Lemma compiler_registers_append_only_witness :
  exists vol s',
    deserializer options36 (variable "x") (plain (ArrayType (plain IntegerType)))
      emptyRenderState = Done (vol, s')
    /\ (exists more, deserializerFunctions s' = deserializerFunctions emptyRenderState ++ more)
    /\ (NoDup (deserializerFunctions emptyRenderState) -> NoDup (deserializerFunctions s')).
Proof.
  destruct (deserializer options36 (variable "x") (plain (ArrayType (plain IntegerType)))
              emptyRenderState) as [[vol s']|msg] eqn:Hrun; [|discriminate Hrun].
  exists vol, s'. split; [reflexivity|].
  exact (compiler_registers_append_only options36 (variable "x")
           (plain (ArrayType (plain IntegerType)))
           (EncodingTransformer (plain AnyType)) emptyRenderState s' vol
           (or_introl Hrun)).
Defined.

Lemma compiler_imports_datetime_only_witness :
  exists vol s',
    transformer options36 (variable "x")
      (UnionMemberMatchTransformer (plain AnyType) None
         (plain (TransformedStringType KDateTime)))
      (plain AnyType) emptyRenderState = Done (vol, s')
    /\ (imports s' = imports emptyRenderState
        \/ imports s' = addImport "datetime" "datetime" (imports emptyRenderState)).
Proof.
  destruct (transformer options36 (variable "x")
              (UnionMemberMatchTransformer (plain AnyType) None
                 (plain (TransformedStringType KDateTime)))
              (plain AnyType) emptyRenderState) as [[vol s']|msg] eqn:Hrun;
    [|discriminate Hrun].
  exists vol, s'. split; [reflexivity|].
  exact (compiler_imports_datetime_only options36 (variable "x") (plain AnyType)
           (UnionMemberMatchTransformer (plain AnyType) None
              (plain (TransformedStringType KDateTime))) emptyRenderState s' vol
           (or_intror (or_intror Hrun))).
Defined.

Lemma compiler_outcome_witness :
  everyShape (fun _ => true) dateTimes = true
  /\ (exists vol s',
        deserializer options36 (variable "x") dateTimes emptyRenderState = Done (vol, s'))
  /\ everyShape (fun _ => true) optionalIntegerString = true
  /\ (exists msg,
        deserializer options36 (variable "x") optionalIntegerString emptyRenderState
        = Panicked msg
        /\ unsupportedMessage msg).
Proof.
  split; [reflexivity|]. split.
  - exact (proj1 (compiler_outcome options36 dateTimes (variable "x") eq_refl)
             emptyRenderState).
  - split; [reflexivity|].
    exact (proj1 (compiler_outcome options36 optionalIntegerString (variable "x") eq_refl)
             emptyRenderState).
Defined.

====================

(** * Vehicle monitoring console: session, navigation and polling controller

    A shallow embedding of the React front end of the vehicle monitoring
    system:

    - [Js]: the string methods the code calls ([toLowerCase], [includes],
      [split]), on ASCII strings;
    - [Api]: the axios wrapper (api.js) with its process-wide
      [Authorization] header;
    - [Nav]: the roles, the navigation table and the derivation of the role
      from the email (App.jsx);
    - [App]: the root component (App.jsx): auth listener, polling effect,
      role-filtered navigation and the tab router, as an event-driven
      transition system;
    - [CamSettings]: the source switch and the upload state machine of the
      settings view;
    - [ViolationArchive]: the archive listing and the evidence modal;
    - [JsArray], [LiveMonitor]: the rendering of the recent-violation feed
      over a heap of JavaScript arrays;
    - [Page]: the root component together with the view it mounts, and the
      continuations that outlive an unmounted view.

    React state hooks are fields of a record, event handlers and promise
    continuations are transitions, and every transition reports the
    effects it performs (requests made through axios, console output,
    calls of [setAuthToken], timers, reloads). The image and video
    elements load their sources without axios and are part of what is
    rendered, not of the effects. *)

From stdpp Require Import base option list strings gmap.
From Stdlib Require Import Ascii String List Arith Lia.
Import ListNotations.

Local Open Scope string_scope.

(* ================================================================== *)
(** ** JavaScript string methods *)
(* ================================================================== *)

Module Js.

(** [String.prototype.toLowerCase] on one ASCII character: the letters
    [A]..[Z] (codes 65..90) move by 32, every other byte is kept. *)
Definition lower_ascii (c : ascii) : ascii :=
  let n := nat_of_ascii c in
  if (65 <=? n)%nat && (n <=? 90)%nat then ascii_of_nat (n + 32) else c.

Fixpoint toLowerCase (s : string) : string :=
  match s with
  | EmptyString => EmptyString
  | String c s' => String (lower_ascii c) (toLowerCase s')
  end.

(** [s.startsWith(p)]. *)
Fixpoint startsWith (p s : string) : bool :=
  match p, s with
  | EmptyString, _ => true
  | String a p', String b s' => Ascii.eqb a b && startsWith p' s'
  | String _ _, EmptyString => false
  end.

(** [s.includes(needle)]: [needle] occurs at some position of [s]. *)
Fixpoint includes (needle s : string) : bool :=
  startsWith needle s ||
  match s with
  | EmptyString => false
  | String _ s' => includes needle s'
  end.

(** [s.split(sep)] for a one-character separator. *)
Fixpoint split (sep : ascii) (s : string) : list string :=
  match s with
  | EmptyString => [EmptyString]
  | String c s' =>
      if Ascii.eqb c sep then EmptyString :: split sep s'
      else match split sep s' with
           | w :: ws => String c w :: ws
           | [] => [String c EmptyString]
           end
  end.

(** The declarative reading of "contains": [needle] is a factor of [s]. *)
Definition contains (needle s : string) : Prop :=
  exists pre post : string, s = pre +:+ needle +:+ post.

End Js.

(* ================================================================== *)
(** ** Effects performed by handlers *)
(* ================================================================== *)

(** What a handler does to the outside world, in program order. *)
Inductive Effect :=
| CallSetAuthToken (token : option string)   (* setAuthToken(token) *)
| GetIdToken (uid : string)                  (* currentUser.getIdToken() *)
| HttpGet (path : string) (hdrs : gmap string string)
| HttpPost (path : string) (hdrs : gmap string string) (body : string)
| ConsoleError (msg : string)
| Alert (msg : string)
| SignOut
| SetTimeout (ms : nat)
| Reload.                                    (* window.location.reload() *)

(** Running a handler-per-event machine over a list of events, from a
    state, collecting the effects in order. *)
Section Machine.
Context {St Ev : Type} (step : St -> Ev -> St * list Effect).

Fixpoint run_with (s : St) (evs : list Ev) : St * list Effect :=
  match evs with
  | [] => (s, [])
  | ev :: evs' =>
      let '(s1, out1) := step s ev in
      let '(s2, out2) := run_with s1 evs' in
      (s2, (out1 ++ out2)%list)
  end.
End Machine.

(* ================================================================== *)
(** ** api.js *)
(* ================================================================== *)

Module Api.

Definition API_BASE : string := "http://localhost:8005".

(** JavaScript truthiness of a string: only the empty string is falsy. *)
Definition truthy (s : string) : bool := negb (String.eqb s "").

====================

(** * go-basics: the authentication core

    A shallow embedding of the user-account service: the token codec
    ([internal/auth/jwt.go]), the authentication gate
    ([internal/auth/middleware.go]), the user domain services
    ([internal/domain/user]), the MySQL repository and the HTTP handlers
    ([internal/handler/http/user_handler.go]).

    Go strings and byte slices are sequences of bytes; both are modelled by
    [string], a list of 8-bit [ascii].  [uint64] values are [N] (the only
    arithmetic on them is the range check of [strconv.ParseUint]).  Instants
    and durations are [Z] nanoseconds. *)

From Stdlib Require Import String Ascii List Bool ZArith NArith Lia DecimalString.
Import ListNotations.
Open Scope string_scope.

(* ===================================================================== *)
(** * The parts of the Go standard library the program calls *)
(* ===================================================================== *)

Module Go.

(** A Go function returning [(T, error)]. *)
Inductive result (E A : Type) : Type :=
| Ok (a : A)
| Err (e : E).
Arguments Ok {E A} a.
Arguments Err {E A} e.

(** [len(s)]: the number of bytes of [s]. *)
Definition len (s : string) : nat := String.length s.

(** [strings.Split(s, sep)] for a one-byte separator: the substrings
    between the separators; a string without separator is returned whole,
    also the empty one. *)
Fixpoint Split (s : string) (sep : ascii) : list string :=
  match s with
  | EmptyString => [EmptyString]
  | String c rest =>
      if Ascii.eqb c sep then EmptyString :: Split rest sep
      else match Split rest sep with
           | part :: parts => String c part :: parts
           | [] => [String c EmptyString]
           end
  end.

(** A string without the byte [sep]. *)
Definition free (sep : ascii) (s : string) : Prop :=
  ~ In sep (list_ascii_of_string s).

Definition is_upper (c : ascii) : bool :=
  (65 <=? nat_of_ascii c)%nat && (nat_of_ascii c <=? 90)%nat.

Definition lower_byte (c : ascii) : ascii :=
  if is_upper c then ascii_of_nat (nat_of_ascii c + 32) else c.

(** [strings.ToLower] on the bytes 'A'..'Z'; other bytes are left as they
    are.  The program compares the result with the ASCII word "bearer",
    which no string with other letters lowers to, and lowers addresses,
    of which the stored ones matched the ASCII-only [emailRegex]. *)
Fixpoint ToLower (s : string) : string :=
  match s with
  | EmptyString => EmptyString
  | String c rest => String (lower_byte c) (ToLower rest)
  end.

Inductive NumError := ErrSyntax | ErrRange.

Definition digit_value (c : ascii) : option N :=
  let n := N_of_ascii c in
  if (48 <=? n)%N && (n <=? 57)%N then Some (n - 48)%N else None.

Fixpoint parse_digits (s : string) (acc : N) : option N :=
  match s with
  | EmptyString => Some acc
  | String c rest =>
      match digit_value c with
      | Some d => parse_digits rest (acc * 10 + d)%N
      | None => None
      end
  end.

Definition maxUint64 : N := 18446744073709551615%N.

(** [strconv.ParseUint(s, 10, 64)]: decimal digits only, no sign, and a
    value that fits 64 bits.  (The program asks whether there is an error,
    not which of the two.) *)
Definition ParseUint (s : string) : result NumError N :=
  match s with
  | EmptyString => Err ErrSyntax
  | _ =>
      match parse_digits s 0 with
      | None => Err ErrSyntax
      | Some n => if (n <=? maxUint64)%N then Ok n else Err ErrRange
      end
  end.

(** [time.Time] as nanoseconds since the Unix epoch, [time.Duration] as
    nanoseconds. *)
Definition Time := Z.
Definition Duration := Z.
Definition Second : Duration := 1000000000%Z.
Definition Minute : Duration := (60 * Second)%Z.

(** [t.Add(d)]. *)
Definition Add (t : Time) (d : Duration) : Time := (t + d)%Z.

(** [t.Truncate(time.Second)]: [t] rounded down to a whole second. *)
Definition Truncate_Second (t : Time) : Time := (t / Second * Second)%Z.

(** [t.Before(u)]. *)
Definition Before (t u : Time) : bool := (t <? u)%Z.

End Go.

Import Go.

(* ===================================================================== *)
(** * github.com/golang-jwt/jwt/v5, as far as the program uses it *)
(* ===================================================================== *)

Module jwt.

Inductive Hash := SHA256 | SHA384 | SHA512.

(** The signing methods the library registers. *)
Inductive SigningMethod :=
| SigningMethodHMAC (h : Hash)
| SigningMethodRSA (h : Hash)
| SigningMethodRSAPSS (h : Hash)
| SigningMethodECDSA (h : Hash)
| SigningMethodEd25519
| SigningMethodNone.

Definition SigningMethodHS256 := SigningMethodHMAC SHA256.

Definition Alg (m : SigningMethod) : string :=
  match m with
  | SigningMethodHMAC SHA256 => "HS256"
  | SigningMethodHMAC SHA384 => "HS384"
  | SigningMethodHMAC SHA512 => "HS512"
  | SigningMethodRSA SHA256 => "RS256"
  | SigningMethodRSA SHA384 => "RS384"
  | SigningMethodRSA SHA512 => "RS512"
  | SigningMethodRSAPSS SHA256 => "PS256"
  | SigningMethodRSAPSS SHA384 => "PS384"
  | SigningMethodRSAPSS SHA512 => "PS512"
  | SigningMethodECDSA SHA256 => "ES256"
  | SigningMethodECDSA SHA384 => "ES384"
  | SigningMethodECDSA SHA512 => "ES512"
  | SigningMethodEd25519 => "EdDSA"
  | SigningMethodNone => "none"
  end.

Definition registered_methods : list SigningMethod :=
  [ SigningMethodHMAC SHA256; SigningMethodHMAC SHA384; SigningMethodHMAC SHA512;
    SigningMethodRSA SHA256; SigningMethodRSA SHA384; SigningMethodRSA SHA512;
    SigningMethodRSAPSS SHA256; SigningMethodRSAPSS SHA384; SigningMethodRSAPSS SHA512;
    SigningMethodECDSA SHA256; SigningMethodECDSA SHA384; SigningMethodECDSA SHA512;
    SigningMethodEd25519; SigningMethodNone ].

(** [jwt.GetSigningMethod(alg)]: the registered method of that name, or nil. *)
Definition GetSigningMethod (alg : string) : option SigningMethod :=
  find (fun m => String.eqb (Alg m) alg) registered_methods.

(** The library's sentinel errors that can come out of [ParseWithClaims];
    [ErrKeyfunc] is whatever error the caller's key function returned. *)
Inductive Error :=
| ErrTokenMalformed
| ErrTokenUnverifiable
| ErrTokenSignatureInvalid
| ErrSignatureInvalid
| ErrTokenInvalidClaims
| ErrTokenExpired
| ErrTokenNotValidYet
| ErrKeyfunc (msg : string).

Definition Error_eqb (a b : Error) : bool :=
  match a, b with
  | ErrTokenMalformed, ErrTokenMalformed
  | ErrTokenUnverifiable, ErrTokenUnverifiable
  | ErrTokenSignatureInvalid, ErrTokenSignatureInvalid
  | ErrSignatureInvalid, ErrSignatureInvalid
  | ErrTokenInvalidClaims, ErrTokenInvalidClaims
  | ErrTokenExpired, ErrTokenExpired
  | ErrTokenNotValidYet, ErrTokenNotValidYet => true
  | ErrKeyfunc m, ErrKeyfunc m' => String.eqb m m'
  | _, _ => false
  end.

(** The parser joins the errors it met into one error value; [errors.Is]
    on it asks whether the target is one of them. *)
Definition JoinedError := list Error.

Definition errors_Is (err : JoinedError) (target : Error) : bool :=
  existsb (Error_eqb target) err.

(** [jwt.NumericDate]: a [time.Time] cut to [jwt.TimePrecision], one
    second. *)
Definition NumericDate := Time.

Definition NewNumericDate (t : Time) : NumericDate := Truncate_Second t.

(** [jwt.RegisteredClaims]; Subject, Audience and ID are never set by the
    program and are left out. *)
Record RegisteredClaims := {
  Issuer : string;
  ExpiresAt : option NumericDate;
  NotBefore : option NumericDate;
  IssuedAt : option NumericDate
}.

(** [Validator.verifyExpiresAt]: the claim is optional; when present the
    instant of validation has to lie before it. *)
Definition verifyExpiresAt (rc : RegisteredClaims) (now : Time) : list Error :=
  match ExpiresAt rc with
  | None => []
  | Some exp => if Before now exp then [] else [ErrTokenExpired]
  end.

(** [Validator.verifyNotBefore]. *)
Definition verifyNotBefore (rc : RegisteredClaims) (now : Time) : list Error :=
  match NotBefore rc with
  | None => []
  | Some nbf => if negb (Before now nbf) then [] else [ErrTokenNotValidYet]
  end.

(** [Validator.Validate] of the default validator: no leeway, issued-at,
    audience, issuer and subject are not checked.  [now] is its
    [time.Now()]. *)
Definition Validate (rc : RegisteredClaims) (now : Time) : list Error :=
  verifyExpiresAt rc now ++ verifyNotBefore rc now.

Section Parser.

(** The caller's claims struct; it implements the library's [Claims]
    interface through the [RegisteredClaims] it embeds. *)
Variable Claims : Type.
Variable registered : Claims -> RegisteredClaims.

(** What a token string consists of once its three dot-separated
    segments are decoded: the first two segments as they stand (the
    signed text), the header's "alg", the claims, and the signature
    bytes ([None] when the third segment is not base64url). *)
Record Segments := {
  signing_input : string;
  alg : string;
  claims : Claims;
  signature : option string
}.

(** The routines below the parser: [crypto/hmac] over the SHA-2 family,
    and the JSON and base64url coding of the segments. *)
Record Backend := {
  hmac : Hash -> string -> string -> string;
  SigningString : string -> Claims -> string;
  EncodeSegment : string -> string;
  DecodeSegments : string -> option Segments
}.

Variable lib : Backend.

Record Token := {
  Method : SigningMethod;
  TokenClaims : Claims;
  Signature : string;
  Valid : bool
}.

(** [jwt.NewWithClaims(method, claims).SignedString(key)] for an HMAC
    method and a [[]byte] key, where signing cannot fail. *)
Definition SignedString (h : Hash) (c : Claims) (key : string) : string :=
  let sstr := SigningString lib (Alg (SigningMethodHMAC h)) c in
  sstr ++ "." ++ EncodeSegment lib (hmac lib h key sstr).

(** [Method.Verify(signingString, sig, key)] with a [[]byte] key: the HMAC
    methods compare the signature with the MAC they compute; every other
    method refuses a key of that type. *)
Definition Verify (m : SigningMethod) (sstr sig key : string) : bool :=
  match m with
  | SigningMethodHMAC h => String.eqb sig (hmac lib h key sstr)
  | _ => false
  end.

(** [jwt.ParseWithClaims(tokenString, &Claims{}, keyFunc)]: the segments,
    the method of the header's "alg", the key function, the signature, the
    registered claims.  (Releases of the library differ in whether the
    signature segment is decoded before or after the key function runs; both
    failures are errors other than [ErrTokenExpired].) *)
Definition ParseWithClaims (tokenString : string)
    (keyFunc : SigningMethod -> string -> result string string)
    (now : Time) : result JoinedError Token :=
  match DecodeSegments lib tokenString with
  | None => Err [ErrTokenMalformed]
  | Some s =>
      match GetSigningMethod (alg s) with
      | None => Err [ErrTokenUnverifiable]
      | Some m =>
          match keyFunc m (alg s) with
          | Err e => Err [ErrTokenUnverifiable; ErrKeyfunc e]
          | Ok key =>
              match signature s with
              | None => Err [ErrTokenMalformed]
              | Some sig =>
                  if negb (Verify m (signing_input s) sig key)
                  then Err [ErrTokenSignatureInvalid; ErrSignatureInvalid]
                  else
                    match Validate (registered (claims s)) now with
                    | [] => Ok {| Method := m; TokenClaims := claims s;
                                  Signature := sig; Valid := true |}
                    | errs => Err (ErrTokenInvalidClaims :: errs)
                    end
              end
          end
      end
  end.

====================

**Task prompt:**
Look through the records and copy down every line that holds "asks".

**Result:**
    value that fits 64 bits.  (The program asks whether there is an error,
    on it asks whether the target is one of them. *)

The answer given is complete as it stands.